Hypoxia inducible factor-1 (HIF-1) regulates changes in transcription of key genes such as inducible NO synthase (iNOS) in hypoxic/ischemic environments. In normoxia, HIF-1 activation is controlled by HIF-1 alpha-prolyl 4-hydroxylases, which target HIF-1 alpha for ubiquitination and proteasomal degradation. We hypothesized that normoxic HIF-1 preservation could attenuate cardiac ischemia/reperfusion injury via a preconditioning effect. HIF-1 preservation was achieved by using small interfering RNA (siRNA) to silence murine HIF-1 alpha-prolyl-4hydroxylase-2 (PHD2). PHD2 siRNA reduced PHD2 mRNA expression 89 +/- 1.5% (P < 0.001) in a time- and concentration-dependent manner in normoxic murine microvascular endothelial cells (EC). PHD2 silencing in normoxic EC stabilized HIF-1 alpha protein levels while significantly increasing HIF-1 transcriptional activity and iNOS mRNA expression.

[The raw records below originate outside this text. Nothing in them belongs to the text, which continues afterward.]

(** A position where the subtree's root has [v] for its parent. *)
Record loose s (v up sp : Z) C t : Prop := {
  loose_ctx : rep_ctx sentinel (cells s) (glob s) up C (addr sentinel t);
  loose_tree : rep sentinel (cells s) v t;
  loose_sentinel : sentinel_at sentinel (cells s) sp;
  loose_null : cells s !! NULL = None;
  loose_fresh : fresh_all sentinel (elems (plug C t)) }.

Lemma loose_at_pos s up sp C t : loose s (top up C) up sp C t <-> at_pos sentinel s up sp C t.
Proof. split; intros []; split; done. Qed.

(** [temp] takes the place of its parent [q], whose other child is missing. *)
Lemma loosen s v up sp d0 c0 p0 k0 sib C d cq q kq temp :
  let C0 := F d0 c0 p0 k0 sib :: C in
  at_pos sentinel s up sp C0 (node_of d cq temp q kq E) ->
  let s' := mk_store (alter (set_parent v) (addr sentinel temp) (cells (relinked C0 (addr sentinel temp) s))) (glob s) in
  loose s' v up (match temp with E => v | _ => sp end) C0 temp /\
  cells s' !! q = cells s !! q /\
  unchanged (sentinel :: addrs (plug C0 (node_of d cq temp q kq E))) s s' /\
  exists n, cells (relinked C0 (addr sentinel temp) s) !! addr sentinel temp = Some n.
Proof.
  intros C0 [HC Ht Hs Hnull Hf] s'.
  pose proof (fresh_node _ _ _ _ _ _ _ Hf) as (Fs & Fn & Fq & _ & FC).
  pose proof (rep_ctx_relinked C0 _ up _ (addr sentinel temp) s Hf HC) as HC'.
  set (h1 := cells (relinked C0 (addr sentinel temp) s)) in *.
  apply rep_node_of in Ht as (_ & Ht & _).
  assert (forall x, x ∈ ctx_addrs C0 -> x ∉ addrs temp) as Hdis.
  { intros x Hx Hxt. apply (disjoint_ctx _ _ x Hf Hx). rewrite elem_of_addrs_node. auto. }
  assert (forall x, x ∉ ctx_addrs C0 -> h1 !! x = cells s !! x) as Hh1 by (intros; now apply relinked_lookup).
  apply fresh_plug in Hf. rewrite addrs_node_of in Hf. change (addrs E) with (@nil Z) in Hf. rewrite app_nil_r in Hf.
  assert (fresh_all sentinel (elems (plug C0 temp))) as Hf'.
  { apply fresh_plug. apply NoDup_cons in Hf as [Q1 Hf]. apply NoDup_cons in Hf as [Q2 Hf].
    rewrite <- Permutation_middle in Hf. apply NoDup_cons in Hf as [_ Hf].
    rewrite !not_elem_of_cons, !not_elem_of_app, ?not_elem_of_cons in *.
    constructor; [| constructor; [| exact Hf]]; rewrite ?not_elem_of_cons, ?not_elem_of_app; tauto. }
  destruct (fresh_sub _ _ Hf') as (Nt & St & _).
  assert (sentinel ∉ ctx_addrs C0 /\ NULL ∉ ctx_addrs C0) as [SC NC].
  { apply fresh_sentinel in Hf' as G1. apply fresh_null in Hf' as G2. rewrite elem_of_addrs_plug in G1, G2. tauto. }
  split; [split |split; [| split]].
  - cbn [cells glob]. eapply rep_ctx_frame; [| exact HC']. intros x Hx. apply lookup_alter_ne.
    intros <-. destruct temp as [|ct lt t0 kt rt]; [done |]. apply (Hdis _ Hx). now apply addr_in.
  - eapply rep_reparent; [exact Ht | | | exact Nt].
    + intros x Hx Hne. cbn [cells s']. rewrite lookup_alter_ne by done. apply Hh1. intros G. exact (Hdis x G Hx).
    + intros Hne. cbn [cells s']. rewrite lookup_alter_eq. f_equal. apply Hh1. intros G. exact (Hdis _ G (addr_in _ Hne)).
  - destruct Hs as (k1 & l1 & r1 & d1 & Hs). exists k1, l1, r1, d1. cbn [cells s']. destruct temp as [|ct lt t0 kt rt]; cbn [addr].
    + rewrite lookup_alter_eq, Hh1, Hs by done. done.
    + rewrite lookup_alter_ne, Hh1, Hs; [done | done |]. intros <-. apply St. apply addrs_root.
  - cbn [cells s']. assert (h1 !! NULL = None) as G by now rewrite Hh1.
    destruct (decide (addr sentinel temp = NULL)) as [-> | Hne]; [now rewrite lookup_alter_eq, G | now rewrite lookup_alter_ne].
  - exact Hf'.
  - cbn [cells s']. rewrite lookup_alter_ne; [now apply Hh1 |].
    destruct temp as [|ct lt t0 kt rt]; [done |]. intros <-. apply Fq. apply addrs_root.
  - intros x Hx. apply not_elem_of_cons in Hx as [Hx1 Hx2].
    rewrite elem_of_addrs_plug, elem_of_addrs_node in Hx2. cbn [cells s']. rewrite lookup_alter_ne, Hh1; [done | tauto |].
    destruct temp as [|ct lt t0 kt rt]; [done |]. intros <-. apply Hx2. right. right. left. apply addrs_root.
  - fold h1. destruct temp as [|ct lt t0 kt rt]; cbn [addr].
    + destruct Hs as (k1 & l1 & r1 & d1 & Hs). rewrite Hh1 by done. eauto.
    + destruct Ht as [[dt Ht] _]. rewrite Hh1; [eauto |]. intros G. exact (Hdis _ G (addrs_root _ _ _ _ _)).
Qed.
End Unlink.

Section Replace.
Context {sentinel : Z}.
Implicit Types (C : ctx) (s : store ngx_rbtree_node_t Z) (t a b l r : tree).

(** The second part of a deletion, when [q] replaces the node [p]. *)
Definition replace_by (p q : Z) : rbprog unit :=
  nl ← ld rb_left p;
  st (set_left nl) q;;
  nr ← ld rb_right p;
  st (set_right nr) q;;
  np ← ld rb_parent p;
  st (set_parent np) q;;
  ngx_rbt_copy_color q p;;
  relink L p q;;
  sl ← ld rb_left q;
  (if decide (sl = sentinel) then mret tt else st (set_parent q) sl);;
  sr ← ld rb_right q;
  if decide (sr = sentinel) then mret tt else st (set_parent q) sr.

Lemma run_reparent_last t par par' s :
  rep sentinel (cells s) par t -> sentinel ∉ addrs t ->
  (if decide (addr sentinel t = sentinel) then mret tt else st (set_parent par') (addr sentinel t)) s =
  Some (tt, mk_store (reparented t par' (cells s)) (glob s)).
Proof.
  destruct t as [|c l p q r]; cbn.
  - rewrite decide_True by done. now destruct s.
  - intros ([dt H] & _) Hs. rewrite decide_False by (intros Q; apply Hs; rewrite <- Q; exact (addrs_root c l p q r)). exact (run_st_last _ _ _ _ H).
Qed.

Lemma replace_by_spec s v up sp C c l p k r q nq :
  loose (sentinel := sentinel) s v up sp (F R c p k l :: C) r ->
  fresh_all sentinel (elems (plug C (T c l q (rb_key nq) r))) ->
  cells s !! q = Some nq -> p <> q ->
  exists s', replace_by p q s = Some (tt, s') /\
    at_pos sentinel s' up sp C (T c l q (rb_key nq) r) /\
    cells s' !! p = cells s !! p /\ unchanged (q :: addrs (plug (F R c p k l :: C) r)) s s'.
Proof.
  intros [HC Hr Hs Hnull Hf] Hfq Hq Hpq. cbn [rep_ctx] in HC. destruct HC as ([dt Hp] & Hl & HC).
  pose proof (fresh_node C R c r p k l Hf) as (Ps & Pn & Pr & Pl & PC).
  pose proof (fresh_node C L c l q (rb_key nq) r Hfq) as (Qs & Qn & Ql & Qr & QC).
  pose proof (fresh_sub _ _ Hf) as (Nr & Sr & _).
  pose proof (fresh_sub (F L c p k r :: C) l Hf) as (Nl & Sl & _).
  unfold replace_by.
  erewrite run_ld by done. cbn [rb_left].
  erewrite run_st by done.
  erewrite run_ld by (cbn [cells]; rewrite lookup_alter_ne by done; exact Hp). cbn [rb_right].
  erewrite run_st by (cbn [cells]; rewrite lookup_alter_eq, Hq; reflexivity). cbn [cells glob].
  erewrite run_ld by (cbn [cells]; rewrite !lookup_alter_ne by done; exact Hp). cbn [rb_parent].
  erewrite run_st by (cbn [cells]; rewrite !lookup_alter_eq, Hq; reflexivity). cbn [cells glob].
  unfold ngx_rbt_copy_color. rewrite run_assoc.
  erewrite run_ld by (cbn [cells]; rewrite !lookup_alter_ne by done; exact Hp). cbn [rb_color].
  erewrite run_st by (cbn [cells]; rewrite !lookup_alter_eq, Hq; reflexivity). cbn [cells glob].
  set (s1 := mk_store (alter (set_color _) q _) (glob s)).
  assert (forall x, x <> q -> cells s1 !! x = cells s !! x) as H1 by (intros; cbn [cells s1]; now rewrite !lookup_alter_ne).
  assert (exists n1, cells s1 !! q = Some n1 /\ rb_key n1 = rb_key nq /\ rb_left n1 = addr sentinel l /\
    rb_right n1 = addr sentinel r /\ rb_parent n1 = top up C /\ rb_color n1 = (if c then 1 else 0))
    as (n1 & Hn1 & K1 & L1 & R1 & P1 & C1).
  { eexists. cbn [cells s1]. rewrite !lookup_alter_eq, Hq. split; [reflexivity | done]. }
  assert (rep_ctx sentinel (cells s1) (glob s1) up C p) as HC1.
  { eapply rep_ctx_frame; [| exact HC]. intros x Hx. apply H1. congruence. }
  erewrite (run_bind (relink L p q) _ s1) by
    (eapply (relink_spec L C up p q s1); [exact HC1 | done | done | rewrite H1 by done; exact Hp | done]).
  set (s2 := relinked C q s1).
  assert (forall x, x ∉ ctx_addrs C -> cells s2 !! x = cells s1 !! x) as H2 by (intros; now apply relinked_lookup).
  assert (forall x, x ∈ addrs l -> x ∉ ctx_addrs C /\ x <> q /\ x ∉ addrs r) as Hl'.
  { intros x Hx. split_and!; [| congruence |]; intros G;
      (refine (disjoint_ctx (F L c p k r :: C) l x Hf _ Hx); apply elem_of_ctx_addrs; auto). }
  assert (forall x, x ∈ addrs r -> x ∉ ctx_addrs C /\ x <> q) as Hr'.
  { intros x Hx. split; [| congruence]; intros G;
      (refine (disjoint_ctx (F R c p k l :: C) r x Hf _ Hx); apply elem_of_ctx_addrs; auto). }
  assert (rep sentinel (cells s2) p l) as Hl2.
  { eapply rep_frame; [| exact Hl]. intros x Hx. destruct (Hl' x Hx) as (? & ? & ?). now rewrite H2, H1. }
  assert (cells s2 !! q = Some n1) as Hq2 by now rewrite H2.
  erewrite run_ld by exact Hq2. rewrite L1, (run_reparent _ _ _ _ _ Hl2 Sl).
  set (s3 := mk_store (reparented l q (cells s2)) (glob s2)).
  assert (forall x, x ∉ addrs l -> cells s3 !! x = cells s2 !! x) as H3 by (intros; now apply reparented_lookup).
  erewrite run_ld by (rewrite H3 by done; exact Hq2). rewrite R1.
  assert (rep sentinel (cells s3) v r) as Hr3.
  { eapply rep_frame; [| exact Hr]. intros x Hx. destruct (Hr' x Hx) as [? ?].
    rewrite H3, H2, H1; try done. intros G. now apply Hl' in G as (_ & _ & G). }
  rewrite (run_reparent_last _ _ _ _ Hr3 Sr). eexists; split; [reflexivity |].
  set (h := reparented r q (cells s3)).
  assert (forall x, x ∉ addrs r -> h !! x = cells s3 !! x) as H4 by (intros; now apply reparented_lookup).
  assert (forall x, x ∉ addrs r -> x ∉ addrs l -> x ∉ ctx_addrs C -> x <> q -> h !! x = cells s !! x) as H5.
  { intros. now rewrite H4, H3, H2, H1. }
  pose proof (fresh_sentinel _ Hfq) as SS. pose proof (fresh_null _ Hfq) as NN.
  rewrite elem_of_addrs_plug, (elem_of_addrs_node sentinel L) in SS.
  rewrite elem_of_addrs_plug, (elem_of_addrs_node NULL L) in NN.
  split; [split |]; cbn [cells glob].
  - cbn [addr]. eapply rep_ctx_frame; [| exact (rep_ctx_relinked C _ up p q s1 Hfq HC1)].
    intros x Hx. fold s2. rewrite H4, H3; [done | |]; intros G; [apply Hl' in G | apply Hr' in G]; tauto.
  - apply (rep_node_of _ _ L). split_and!.
    + exists n1. rewrite H4, H3 by done. split_and!; done.
    + eapply rep_frame; [| exact (rep_reparented l p q (cells s2) Nl Hl2)]. intros x Hx. rewrite H4; [done |]. now apply Hl' in Hx.
    + exact (rep_reparented r v q (cells s3) Nr Hr3).
  - unfold sentinel_at in *. rewrite H5; [done | tauto..].
  - rewrite H5; [done | tauto..].
  - exact Hfq.
  - split; [now rewrite H5 |]. intros x Hx. cbn [cells].
    rewrite not_elem_of_cons, elem_of_addrs_plug, elem_of_ctx_addrs in Hx. apply H5; tauto.
Qed.
End Replace.

Section Delete.
Context {sentinel : Z}.
Implicit Types (C : ctx) (s : store ngx_rbtree_node_t Z) (t a b l r : tree).

Lemma forget_spec s up sp C t p n :
  at_pos sentinel s up sp C t -> cells s !! p = Some n -> p ∉ addrs (plug C t) -> p <> sentinel ->
  exists s', forget_node p s = Some (tt, s') /\ at_pos sentinel s' up sp C t /\ unchanged [p] s s'.
Proof.
  intros [HC Ht Hs Hnull Hf] Hn Hp Hps. rewrite elem_of_addrs_plug in Hp. unfold forget_node.
  do 3 (erewrite run_st by (cbn [cells]; rewrite ?lookup_alter_eq, Hn; reflexivity); cbn [cells glob]).
  erewrite run_st_last by (cbn [cells]; rewrite ?lookup_alter_eq, Hn; reflexivity). cbn [cells glob].
  eexists; split; [reflexivity |]. set (h := alter (set_key 0) p _).
  assert (forall x, x <> p -> h !! x = cells s !! x) as Hh by (intros; unfold h; now rewrite !lookup_alter_ne).
  split; [split |]; cbn [cells glob].
  - eapply rep_ctx_frame; [| exact HC]. intros x Hx. apply Hh. intros ->. tauto.
  - eapply rep_frame; [| exact Ht]. intros x Hx. apply Hh. intros ->. tauto.
  - unfold sentinel_at in *. now rewrite Hh.
  - rewrite Hh; [done |]. intros Q. rewrite <- Q in Hn. congruence.
  - exact Hf.
  - intros x Hx. apply Hh. apply not_elem_of_cons in Hx. tauto.
Qed.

Wild-type mice infused with PHD2 siRNA (1.5 mu g/g body weight) showed a 61 +/- 2.4% (P < 0.05) reduction in cardiac PHD2 mRNA within 24 hours. In addition HIF-1 alpha protein levels and HIF-1-dependent iNOS mRNA levels were increased. PHD2 siRNA-transfected hearts from wild-type mice (n=6) subjected to 30 minutes ischemia followed by 60 minutes reperfusion exhibited reduced infarct size when compared with saline-treated controls (9.7 +/- 1.9% versus 31.6 +/- 1.8%, respectively, P < 0.0001, n=6) and to control mice transfected with a nontargeting siRNA control (28.4 +/- 3.0%, P < 0.0001, n=6). Hearts from iNOS knockout mice receiving PHD2 siRNA by identical injection protocol (n=6) exhibited infarct size indistinguishable from saline controls (28.7 +/- 1.3%). These results show that in vitro and in vivo, PHD2 silencing using a siRNA strategy produces transcriptionally active HIF-1. Normoxic activation of HIF-1 in hearts following in vivo PHD2 siRNA administration attenuates reperfusion injury via an iNOS-dependent pathway.